Prometheus (prə-mē’thē-əs) n.

  1. A Titan who stole fire from Olympus and gave it to humankind, for which Zeus chained him to a rock and sent an eagle to eat his liver, which grew back daily.
  2. A personification of the unconquerable will opposing greater power, forever chained and suffering but confident of the ultimate triumph of his cause.

The second health financing innovation with relevance to the Healthcare XPRIZE was highlighted in the most recent New England Journal of Medicine article. The Prometheus Payment Model has been a longstanding project of Francoise De Brantes (of Bridges to Excellence fame) and folks like Doug Emery who have been beating the “episodes of care based” financing for years. I have had some great conversations with Francois and Doug over the years and I am pleased to see their ideas actually being implemented in some pilots sponsored by the Robert Woods Johnson Foundation.

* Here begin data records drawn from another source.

(** A message that does not fit starts being collected. *)
Lemma slot_first :
  SCH_F_CAP < hdr + length bs -> length bs <= DEFRAG_BUF_MAX_LEN ->
  exists k type5 fr' ms', send_slot code fr heap = Some (false, fr', heap, type5) /\
    receive_slot code ms type5 = Some (ms', []) /\ tx_reporter fr' = tx_reporter fr /\
    in_progress fr' ms' (air_addr a) (take k bs) (drop k bs) /\ Nat.min 197 (length bs) <= k.
Proof using Hs Ha Hw Ho Wf Hp Hb Hne O Ht.
  intros Hfit Hmax. unfold SCH_F_CAP in Hfit. set (hd := compute_header_len (without_chan_alloc (resource fr))).
  assert (Hhd : 16 <= hd <= 71).
  { unfold hd, compute_header_len. destruct (is_null_pdu _); [lia|]. cbn. repeat case_bool_decide; lia. }
  destruct (first_chunk fr (new SCH_F_CAP) ty bs Hs (wf_new _) Wf Hb ltac:(done) Hw Hp) as (b & E & Wr & Hcap);
    [change (get_len_remaining (new SCH_F_CAP)) with 268; fold hdr hd; lia..|].
  change (get_len_remaining (new SCH_F_CAP)) with 268 in *. fold hd in E, Wr, Hcap.
  set (k := Nat.min (268 - hd) (length bs)) in *. set (n := 268 - hd - k) in *. set (r := with_len_fill _ _ _) in *.
  destruct (sendable_accepted _ ty 0x3f (0 <? n) (sendable_without _ _ Hs)) as [T A]; [lia|]. fold r in T, A.
  assert (Hk : length (take k bs) = k) by (rewrite length_take; lia).
  assert (Hl' : length (resource_img r ty ++ take k bs ++ fill n) = 268).
  { rewrite !length_app, length_fill, (length_resource_img r ty T A), Hk. change (compute_header_len r) with hd. lia. }
  assert (E' : (if mac_hdr_is_written fr then get_frag_or_end_chunk fr (new SCH_F_CAP)
    else get_resource_chunk fr (new SCH_F_CAP)) = Some (false, _, b)) by (rewrite Hw; exact E).
  pose proof (get_next_chunk_new fr heap _ _ _ Ho E' eq_refl) as Eg.
  destruct (slot_on_air code _ _ _ _ _ _ _ ms Eg Wr) as (type5 & pdu & rest & Es & Er & Wp & Pp & Rp & Hc & Hl2);
    [unfold SCH_F_CAP; lia|].
  assert (rest = []) as ->.
  { rewrite length_app, Hl' in Hl2. unfold SCH_F_CAP in Hl2. apply length_zero_iff_nil. lia. }
  assert (Rp' : remaining pdu = resource_img r ty ++ take k bs ++ fill n ++ []) by (by rewrite Rp, <- !app_assoc).
  pose proof (resource_framed pdu r ty (take k bs) n [] T A Wp Pp Rp') as F.
  destruct (framed_cut _ _ _ _ _ F) as (_ & W2 & R2). change (compute_header_len r) with hd in F, W2, R2.
  destruct (ms_insert_first_spec _ _ (dltime ms) (air_addr a) O Ht W2) as (d & Ed & Od & Hd).
  pose proof (rx_resource_first ms code pdu r ty a (take k bs) n [] T A Ha sendable_clear eq_refl Wp Pp Rp'
    d _ _ eq_refl eq_refl eq_refl Ed (advanced_taken _ W2)) as Ex.
  exists k, type5. eexists _, (with_defrag ms d). split; [exact Es|]. split; [|split; [done|split]].
  - rewrite Er. eapply (rx_block_last ms code pdu (resource_img r ty ++ take k bs ++ fill n) []); try done.
    destruct (resource_img_type r ty (take k bs ++ fill n ++ [])) as (x & l & Et). rewrite Et in Rp'.
    rewrite (dispatch_resource ms _ pdu Wp Pp x l Rp'). cbn [i_scrambling_code]. rewrite Ex, Hl'.
    change (compute_header_len r) with hd. by rewrite Hk, Hcap.
  - rewrite R2 in Hd. split; try done.
    + apply Hs.
    + apply wf_with_pos; [done|]. pose proof (wf_start _ Wf). pose proof (wf_pos _ Wf).
      assert (k <= length (remaining (sdu fr))) by (rewrite Hb; lia). rewrite length_remaining in *. lia.
    + cbn. unfold sdu_after. rewrite remaining_with_pos, Hb; [done|]. rewrite <- length_remaining, Hb. lia.
    + rewrite Hk, length_drop. lia.
  - unfold k. lia.
Qed.
End first.

(** A new message. *)
Lemma BsFragger_new_inv r s rep fr :
  wf s -> BsFragger_new r s rep = Some fr ->
  get_pos s = 0 /\ resource fr = r /\ sdu fr = s /\ tx_reporter fr = rep /\
  mac_hdr_is_written fr = false /\ is_fully_transmitted fr = false.
Proof.
  intros W. unfold BsFragger_new. destruct (Nat.eqb_spec (get_pos s) 0) as [E|E]; [|done].
  cbn. intros [= <-]. done.
Qed.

Prometheus is a payment concept based on clearly defined episodes of care  wherein all the services provided can be bundled together in discrete “Care Packages” (not everything fits neatly into this construct as they note). These Care Packages are then assigned a global budget from which all care providers must deliver their services (technical term is Evidence Informed Case Rate). The Care Packages are further adjusted for patient severity as well as for Avoidable Patient Complications (APC). These are things like hospital acquired infections, exacerbation of chronic conditions, or other events that if optimally managed would not have occurred.  This payment model rewards providers for organizing along the entire episode of care. It clearly is a move away from independent, discrete payments for disconnected care to a new model of continuous view of all the events that make up the episode. The global budget for a clearly defineable event creates financial incentives toward high performance and quality outcomes.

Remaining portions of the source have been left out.